Além dos episódios em vídeo, a produção conta com textos e imagens
complementares disponíveis no site. Está previsto o lançamento futuro de vídeos extras, com
curiosidades contadas pelos entrevistados e que – por questões de tempo e unidade narrativa –
não tiveram espaço nos três episódios. Os usuários também são convidados a enviar, em
forma de texto ou vídeo, suas histórias relacionadas à Califórnia, que poderão ser publicadas,
promovendo maior interatividade.
3.4 Circulação
Todo material que complementa o web-documentário se encontra no endereço
eletrônico criado para esse fim. O produto principal, a série em três episódios, hospedada num
canal do site Youtube, estará disponível gratuitamente no site assim que este trabalho for
aprovado em banca examinadora.
Site: http://www.nasasasdacalhandra.wix.com/webdoc
Canal do Youtube: http://www.youtube.com/nasasasdacalhandra
3.5 Equipamentos
Foram utilizadas três câmeras para captação de imagens, em diferentes ocasiões. Sony
HX1, semiprofissional; Sony HDD, semiprofissional; e Nikon D5100, profissional. O áudio
foi captado com microfone de lapela marca Karsect KRU-200. A edição das imagens foi
conduzida em software Adobe Premiere CS6 e a masterização dos áudios em Sony Sound
Forge 7.0.
3.6 Custos
Equipamento Custo em reais
Microfone de lapela 325.00
Serviços
Filmagem e edição 400,00
Transporte
Viagem a São Luiz Gonzaga 43,60
Total 768,60
4. Considerações finais
Existe um Rio Grande do Sul imaginário, idealizado, voltado ao passado e a si próprio,
onde o gaúcho ainda sonha estar em meio à Guerra do Farrapos, como um Dom Quixote
gaudério. Para esse, de nada serviria um produto jornalístico que traz o que há de mais recente
em termos de formato e abrangência.
Existe, porém, outro Rio Grande do Sul, concreto, pós-moderno, onde se utiliza raios
laser para o nivelamento de lavouras, onde os tratores são equipados com computadores de
bordo e os peões de estância fotografam e falam ao celular. Com a passagem do tempo, novas
ferramentas são introduzidas ao cotidiano e muita coisa se transforma. Só não podem mudar a
altivez, os brios, do povo gaúcho.
Nas Asas da Calhandra se propõe a fazer um resgate histórico, mas não se permite ser
anacrônico. É o jornalismo, munido de tecnologia, a serviço da cultura regional gaúcha. Nossa
cultura não pode estar à mercê do tempo. Pelo contrário, os avanços que vem com os novos
tempos podem - e devem - ser meios de preservar e difundir nossos costumes, nossa
linguagem, nossa arte. É disso que se trata este trabalho. É nisso que acreditamos.

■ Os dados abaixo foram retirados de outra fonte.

Definition example_overtime : KeyState :=
  {| keys := keys example_reserved; server_now := 1000 + STALE_RESERVATION;
     app_now := 1000 + STALE_RESERVATION |}.

Lemma overtaken_release_frees_key_witness :
  let s1 := (claim 1 "k" example_fingerprint example_overtime).2 in
  let s2 := (release 1 "k" s1).2 in
  (claim 1 "k" example_fingerprint example_overtime).1 = Ok None ∧
  ∃ s3, claim 1 "k" example_fingerprint s2 = (Ok None, s3).
Proof.
  intros s1 s2. split; [vm_compute; reflexivity|].
  apply (overtaken_release_frees_key 1 "k" example_fingerprint example_overtime s1 s2
    (reserved_row example_fingerprint 1000)); vm_compute; try reflexivity. discriminate.
Defined.

Lemma one_handler_per_key_witness :
  let key_of (r : nat) := (1%N, "k"%py) in
  let y := put_phase 1 Waiting example_reserved
             (put_phase 0 (Live 1000) example_reserved (sys_start 1000)) in
  phases y !! 0 = Some (Live 1000) ∧ ∀ t, phases y !! 1 ≠ Some (Live t).
Proof.
  intros key_of y. split; [reflexivity|]. intros t Ht.
  destruct (one_handler_per_key key_of (λ _, example_fingerprint) 1000 y) as [H _].
  - eapply rtc_l; [|eapply rtc_l; [|apply rtc_refl]].
    + by apply (sys_reserve key_of (λ _, example_fingerprint) (sys_start 1000) 0 None example_reserved).
    + by apply (sys_reserve key_of (λ _, example_fingerprint)
        (put_phase 0 (Live 1000) example_reserved (sys_start 1000)) 1
        (Some {| rk_fingerprint := example_fingerprint; rk_response := None |}) example_reserved).
  - discriminate (H 0%nat 1%nat 1000%Z t eq_refl Ht eq_refl).
Defined.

A plataforma digital para divulgação de nosso produto é um ponto chave para atingir
especialmente a parcela mais jovem da população, que não viveu os áureos tempos de
Califórnia. Por ser um espaço sem fronteiras, a web torna possível que nosso trabalho seja
fonte de conhecimento e entretenimento em qualquer parte do mundo, ao alcance de um
clique. Além da abrangência e abundância de recursos didáticos que comporta, o custo é
sensivelmente reduzido em relação à mídia física, o que confere maior autonomia na
reportagem e liberdade editorial, já que não foi requisitado apoio financeiro de nenhuma
entidade.
Ao mesmo tempo, estamos tratando de um tema mutável, contando uma história que
terá desdobramentos, uma vez que a Califórnia da Canção ainda não acabou e seu futuro
próximo é incerto. Ninguém sabe se a calhandra já alçou seu voo derradeiro. Daí a
impossibilidade de traçar um ciclo narrativo com começo, meio e fim.
Os processos técnicos do jornalísmo em linguagem audiovisual, sabidamente, são dos
mais complexos, e nosso produto precisava ser editado, finalizado e publicado. Eis aí outra
vantagem do web-documentário em relação aos formatos tradicionais. Não se trata apenas de
uma série de vídeos, mas de um complexo de informações hospedado em um endereço
eletrônico, onde tudo converge. Assim é possível, através de textos e imagens, explorar aquilo
que o produto audiovisual não contemplou, bem como atualizar a plataforma de tempos em
tempos, com as eventuais novidades que venham a surgir. O web-documentário não acaba.